*Work instruction*. In the material below, find the line containing "intros _. unfold lift. eauto." and the line containing "- repeat split;", then reproduce exactly both of them and every line between, and nothing else.

*Data for analysis*.
(** ** Enrichment *)

Section EnrichmentFacts.

Context {Env : Type} {provider : Provider Env}.
Variable cfg : Config.

Lemma num_or_zero (x : Qc) : num_or x 0%Qc = x.
Proof. unfold num_or. destruct (decide (x = 0%Qc)); congruence. Qed.

Lemma usd_or_zero_value (token : TokenAccount) : usd_or_zero token = usd_value token.
Proof.
  unfold usd_or_zero, usd_value. destruct (ta_usdValue token); simpl; [apply num_or_zero|].
  reflexivity.
Qed.





End EnrichmentFacts.

(** ** The audit log *)

Section LogFacts.

Context {Env : Type} {provider : Provider Env}.
Variable cfg : Config.

Lemma log_grows_insert (entry : FetchLog) (d : Db) : log_grows d (insertFetchLog entry d).
Proof. unfold log_grows, insertFetchLog; simpl. eexists. reflexivity. Qed.

Lemma log_grows_price (row : TokenPrice) (d : Db) : log_grows d (upsertTokenPrice row d).
Proof. unfold log_grows, upsertTokenPrice; simpl. reflexivity. Qed.

Lemma log_grows_wallet (row : WalletBalance) (d : Db) :
  log_grows d (upsertWalletBalance row d).
Proof. unfold log_grows, upsertWalletBalance; simpl. reflexivity. Qed.

Lemma getSOLBalance_logged (address : string) (w : World Env) :
  logged_once address "balance" w
    (snd (getSOLBalance cfg address w)) (fst (getSOLBalance cfg address w)).
Proof.
  pose proof (getSOLBalance_fetch_respects cfg eq address w) as Hdb.
  unfold on_db in Hdb. unfold getSOLBalance, bind, now, try_catch. simpl.
  destruct (getSOLBalance_fetch cfg address w) as [[balance|e] w1]; simpl in *;
    unfold logged_once; simpl; rewrite <- Hdb;
    eexists; (split; [reflexivity|]); simpl; auto 10.
Qed.

Lemma getTokenAccounts_logged (address : string) (w : World Env) :
  logged_once address "tokens" w
    (snd (getTokenAccounts cfg address w)) (fst (getTokenAccounts cfg address w)).
Proof.
  pose proof (getTokenAccounts_fetch_respects cfg eq address w) as Hdb.
  unfold on_db in Hdb. unfold getTokenAccounts, bind, now, try_catch. simpl.
  destruct (getTokenAccounts_fetch cfg address w) as [[accounts|e] w1]; simpl in *;
    unfold logged_once; simpl; rewrite <- Hdb;
    eexists; (split; [reflexivity|]); simpl; auto 10.
Qed.

End LogFacts.

(** ** Native price *)

Section SolPriceFacts.

Context {Env : Type} {provider : Provider Env}.
Variable cfg : Config.

(** The [try] block throws exactly when the provider call fails, and then
    it has not touched the cache store. *)
Lemma getSOLPrice_fetch_fails (w : World Env) :
  response_failed (fst (fetch_price (sol_price_url cfg) (env w))) = true →
  ∃ e w1, getSOLPrice_fetch cfg w = (Throw e, w1) ∧ db w1 = db w.
Proof.
  unfold getSOLPrice_fetch, sol_price_url, bind, call.
  destruct (fetch_price _ (env w)) as [[resp|e] env1]; simpl.
  - destruct (resp_ok resp); simpl.
    + destruct (resp_json resp) as [body|e]; simpl; [discriminate|].
      intros _. unfold lift. eauto.
    + intros _. unfold throw. eauto.
  - intros _. eauto.
Qed.

Lemma getSOLPrice_on_failure (w : World Env) :
  response_failed (fst (fetch_price (sol_price_url cfg) (env w))) = true →
  fst (getSOLPrice cfg w) = Ok (cached_or_default (cached_sol (db w))).
Proof.
  intros Hfail. destruct (getSOLPrice_fetch_fails w Hfail) as (e & w1 & Hrun & Hdb).
  unfold getSOLPrice, try_catch. rewrite Hrun.
  unfold bind, db_read, ret. simpl. rewrite Hdb. reflexivity.
Qed.

Lemma getSOLPrice_never_throws (w : World Env) :
  is_throw (fst (getSOLPrice cfg w)) = false.
Proof.
  unfold getSOLPrice, try_catch.
  destruct (getSOLPrice_fetch cfg w) as [[p|e] w1]; reflexivity.
Qed.

End SolPriceFacts.

(** * The specified properties *)

Section QueueClaims.

Import FetchQueue.
Lemma hPop_ok s p :
  slots_ok s -> (0 < length (expH s))%nat ->
  expH s !! (length (expH s) - 1)%nat = Some p ->
  exists s', hPop s = Some (s', p) /\ heap_popped p s s'.
Proof.
  intros Hs Hlen Hp. unfold hPop.
  rewrite Len_pred by done. rewrite slot_of_nat, Hp, bind_Some.
  destruct (Hs _ _ Hp) as (e & He & Hidx).
  rewrite (upd_entry_Some _ _ _ _ He), bind_Some.
  eexists. split; [reflexivity|]. rewrite Nat2Z.id.
  cbn [set_mem set_expH expH mem].
  set (n := (length (expH s) - 1)%nat) in *.
  assert (Hp_lt : (p < length (mem s))%nat) by (by eapply lookup_lt_Some).
  assert (Htake : forall k q, take n (expH s) !! k = Some q ->
                   expH s !! k = Some q /\ q <> p).
  { intros k q Hk. apply lookup_take_Some in Hk as [Hk Hkn].
    split; [done|]. intros ->.
    assert (k = n) by (by eapply slots_ok_inj). lia. }
  split; [|split; [|split; [|split]]].
  - repeat split; try done. intros q. unfold deref. simpl.
    destruct (decide (q = p)) as [->|Hq].
    + rewrite list_lookup_insert_eq by done. unfold deref in He. by rewrite He.
    + by rewrite list_lookup_insert_ne.
  - intros k q Hk. destruct (Htake _ _ Hk) as [Hk' Hq].
    unfold deref. simpl. rewrite list_lookup_insert_ne by done. by apply Hs.
  - simpl. rewrite length_take. lia.
  - intros q. simpl. rewrite !list_elem_of_lookup. split.
    + intros [k Hk]. destruct (decide (k = n)) as [->|Hkn].
      * left. congruence.
      * right. exists k. apply lookup_take_Some. split; [done|].
        apply lookup_lt_Some in Hk. lia.
    + intros [->|[k Hk]]; [eauto|]. exists k. by apply Htake.
  - simpl. rewrite list_elem_of_lookup. intros [k Hk].
    by destruct (Htake _ _ Hk).
Qed.

Lemma heap_Pop_ok s :
  slots_ok s -> (0 < length (expH s))%nat ->
  exists s' p, heap_Pop s = Some (s', p) /\ expH s !! 0%nat = Some p /\
               heap_popped p s s'.
Proof.
  intros Hs Hlen. unfold heap_Pop. rewrite Len_pred by done.
  set (n := (length (expH s) - 1)%nat).
  destruct (lookup_lt_is_Some_2 (expH s) 0 Hlen) as [p Hp].
  destruct (Swap_ok (length (expH s)) s 0 n Hs Hlen ltac:(lia) Hlen ltac:(lia))
    as (s1 & Hsw & Hmv1 & _ & Hn).
  change 0 with (Z.of_nat 0). rewrite Hsw, bind_Some.
  pose proof Hmv1 as (_ & Hs1 & Hl1 & _ & _).
  destruct (down_ok (heap_fuel s1) s1 0 0 n Hs1 ltac:(lia)
              ltac:(unfold heap_fuel; lia)) as (s2 & b & Hdn & Hmv2).
  rewrite Hdn, bind_Some.
  pose proof Hmv2 as (_ & Hs2 & Hl2 & _ & Hk2).
  destruct (hPop_ok s2 p Hs2 ltac:(lia)) as (s' & Hpop & Hpp).
  { rewrite Hl2, Hl1. fold n. rewrite Hk2 by lia. by rewrite Hn. }
  exists s', p. split; [done|]. split; [done|].
  eapply moved_popped; [exact Hmv1|].
  eapply moved_popped; [exact Hmv2|done].
Qed.

Lemma heap_Remove_ok s (i : nat) p :
  slots_ok s -> expH s !! i = Some p ->
  exists s', heap_Remove s (Z.of_nat i) = Some (s', p) /\ heap_popped p s s'.
Proof.
  intros Hs Hp. unfold heap_Remove.
  assert (Hi : (i < length (expH s))%nat) by (by eapply lookup_lt_Some).
  rewrite Len_pred by lia.
  set (n := (length (expH s) - 1)%nat).
  destruct (decide (Z.of_nat n = Z.of_nat i)) as [Heq|Hne].
  { rewrite bind_Some. apply hPop_ok; [done|lia|].
    fold n. by replace n with i by lia. }
  destruct (Swap_ok (length (expH s)) s i n Hs Hi ltac:(lia) Hi ltac:(lia))
    as (s1 & Hsw & Hmv1 & _ & Hn).
  rewrite Hsw, bind_Some.
  pose proof Hmv1 as (_ & Hs1 & Hl1 & _ & _).
  destruct (down_ok (heap_fuel s1) s1 i i n Hs1 ltac:(lia)
              ltac:(unfold heap_fuel; lia)) as (s2 & b & Hdn & Hmv2).
  rewrite Hdn, bind_Some.
  pose proof Hmv2 as (_ & Hs2 & Hl2 & _ & Hk2).
  assert (Hstep : exists s3,
    (if b then Some s2 else up (heap_fuel s2) s2 (Z.of_nat i)) = Some s3 /\
    heap_moved n s2 s3).
  { destruct b; [exists s2; split; [done|by apply heap_moved_refl]|].
    destruct (up_ok (heap_fuel s2) s2 i Hs2 ltac:(lia)
                ltac:(unfold heap_fuel; lia)) as (s3 & Hup & Hmv3).
    exists s3. split; [done|]. eapply heap_moved_mono; [|done]. lia. }
  destruct Hstep as (s3 & -> & Hmv3). rewrite bind_Some.
  pose proof Hmv3 as (_ & Hs3 & Hl3 & _ & Hk3).
  destruct (hPop_ok s3 p Hs3 ltac:(lia)) as (s' & Hpop & Hpp).
  { rewrite Hl3, Hl2, Hl1. fold n. rewrite Hk3, Hk2 by lia. by rewrite Hn. }
  exists s'. split; [done|].
  eapply moved_popped; [exact Hmv1|].
  eapply moved_popped; [exact Hmv2|].
  eapply moved_popped; [exact Hmv3|done].
Qed.

Lemma heap_Fix_ok s (i : nat) :
  slots_ok s -> (i < length (expH s))%nat ->
  exists s', heap_Fix s (Z.of_nat i) = Some s' /\
             heap_moved (length (expH s)) s s'.
Proof.
  intros Hs Hi. unfold heap_Fix, Len.
  destruct (down_ok (heap_fuel s) s i i (length (expH s)) Hs ltac:(lia)
              ltac:(unfold heap_fuel; lia)) as (s1 & b & Hdn & Hmv1).
  rewrite Hdn, bind_Some.
  pose proof Hmv1 as (_ & Hs1 & Hl1 & _ & _).
  destruct b; [by exists s1|].
  destruct (up_ok (heap_fuel s1) s1 i Hs1 ltac:(lia)
              ltac:(unfold heap_fuel; lia)) as (s2 & Hup & Hmv2).
  exists s2. split; [done|].
  eapply heap_moved_trans; [exact Hmv1|].
  eapply heap_moved_mono; [|done]. lia.
Qed.

Lemma heap_Push_ok s p e :
  slots_ok s -> deref s p = Some e -> p ∉ expH s ->
  exists s', heap_Push s p = Some s' /\ heap_pushed p s s'.
Proof.
  intros Hs He Hnin. unfold heap_Push, hPush.
  rewrite (upd_entry_Some _ _ _ _ He), !bind_Some.
  cbn [set_mem set_expH expH mem].
  set (s1 := set_expH (set_mem s (<[p:=with_heapIdx (Len s) e]> (mem s)))
                      (expH s ++ [p])).
  assert (Hp_lt : (p < length (mem s))%nat) by (by eapply lookup_lt_Some).
  assert (Hr1 : same_rules s s1).
  { repeat split; try done. intros q. unfold deref, s1. simpl.
    destruct (decide (q = p)) as [->|Hq].
    + rewrite list_lookup_insert_eq by done. unfold deref in He. by rewrite He.
    + by rewrite list_lookup_insert_ne. }
  assert (Hs1 : slots_ok s1).
  { intros k q Hk. unfold s1, deref in *. simpl in *.
    apply lookup_app_Some in Hk as [Hk|[Hge Hk]].
    - assert (q <> p).
      { intros ->. apply Hnin. by eapply list_elem_of_lookup_2. }
      rewrite list_lookup_insert_ne by done. by apply Hs.
    - apply list_lookup_singleton_Some in Hk as [Hk <-].
      rewrite list_lookup_insert_eq by done.
      eexists. split; [done|]. unfold Len. simpl. lia. }
  assert (Hlen1 : length (expH s1) = S (length (expH s))).
  { unfold s1. simpl. rewrite length_app. simpl. lia. }
  assert (HL : Len s1 - 1 = Z.of_nat (length (expH s))).
  { unfold Len. rewrite Hlen1. lia. }
  rewrite HL.
  destruct (up_ok (heap_fuel s1) s1 (length (expH s)) Hs1 ltac:(lia)
              ltac:(unfold heap_fuel; lia)) as (s2 & Hup & Hmv).
  exists s2. split; [done|].
  destruct Hmv as (Hr2 & Hs2 & _ & Hm & _).
  split; [by eapply same_rules_trans|]. split; [done|].
  intros q. rewrite Hm. unfold s1. simpl. rewrite elem_of_app, list_elem_of_singleton.
  tauto.
Qed.

(** ** Well-formed states *)

Lemma lower_ascii_idem c : lower_ascii (lower_ascii c) = lower_ascii c.
Proof.
  unfold lower_ascii.
  destruct ((65 <=? N_of_ascii c) && (N_of_ascii c <=? 90))%N eqn:E; [|by rewrite E].
  apply andb_true_iff in E as [H1 H2].
  apply N.leb_le in H1, H2.
  assert (Hlt : (N_of_ascii c + 32 < 256)%N) by lia.
  rewrite N_ascii_embedding by done.
  destruct ((65 <=? N_of_ascii c + 32) && (N_of_ascii c + 32 <=? 90))%N eqn:E'; [|done].
  apply andb_true_iff in E' as [_ H4]. apply N.leb_le in H4. lia.
Qed.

*Written response*.
      intros _. unfold lift. eauto.
    + intros _. unfold throw. eauto.
  - intros _. eauto.
Qed.

Lemma getSOLPrice_on_failure (w : World Env) :
  response_failed (fst (fetch_price (sol_price_url cfg) (env w))) = true →
  fst (getSOLPrice cfg w) = Ok (cached_or_default (cached_sol (db w))).
Proof.
  intros Hfail. destruct (getSOLPrice_fetch_fails w Hfail) as (e & w1 & Hrun & Hdb).
  unfold getSOLPrice, try_catch. rewrite Hrun.
  unfold bind, db_read, ret. simpl. rewrite Hdb. reflexivity.
Qed.

Lemma getSOLPrice_never_throws (w : World Env) :
  is_throw (fst (getSOLPrice cfg w)) = false.
Proof.
  unfold getSOLPrice, try_catch.
  destruct (getSOLPrice_fetch cfg w) as [[p|e] w1]; reflexivity.
Qed.

End SolPriceFacts.

(** * The specified properties *)

Section QueueClaims.

Import FetchQueue.
Lemma hPop_ok s p :
  slots_ok s -> (0 < length (expH s))%nat ->
  expH s !! (length (expH s) - 1)%nat = Some p ->
  exists s', hPop s = Some (s', p) /\ heap_popped p s s'.
Proof.
  intros Hs Hlen Hp. unfold hPop.
  rewrite Len_pred by done. rewrite slot_of_nat, Hp, bind_Some.
  destruct (Hs _ _ Hp) as (e & He & Hidx).
  rewrite (upd_entry_Some _ _ _ _ He), bind_Some.
  eexists. split; [reflexivity|]. rewrite Nat2Z.id.
  cbn [set_mem set_expH expH mem].
  set (n := (length (expH s) - 1)%nat) in *.
  assert (Hp_lt : (p < length (mem s))%nat) by (by eapply lookup_lt_Some).
  assert (Htake : forall k q, take n (expH s) !! k = Some q ->
                   expH s !! k = Some q /\ q <> p).
  { intros k q Hk. apply lookup_take_Some in Hk as [Hk Hkn].
    split; [done|]. intros ->.
    assert (k = n) by (by eapply slots_ok_inj). lia. }
  split; [|split; [|split; [|split]]].
  - repeat split; try done. intros q. unfold deref. simpl.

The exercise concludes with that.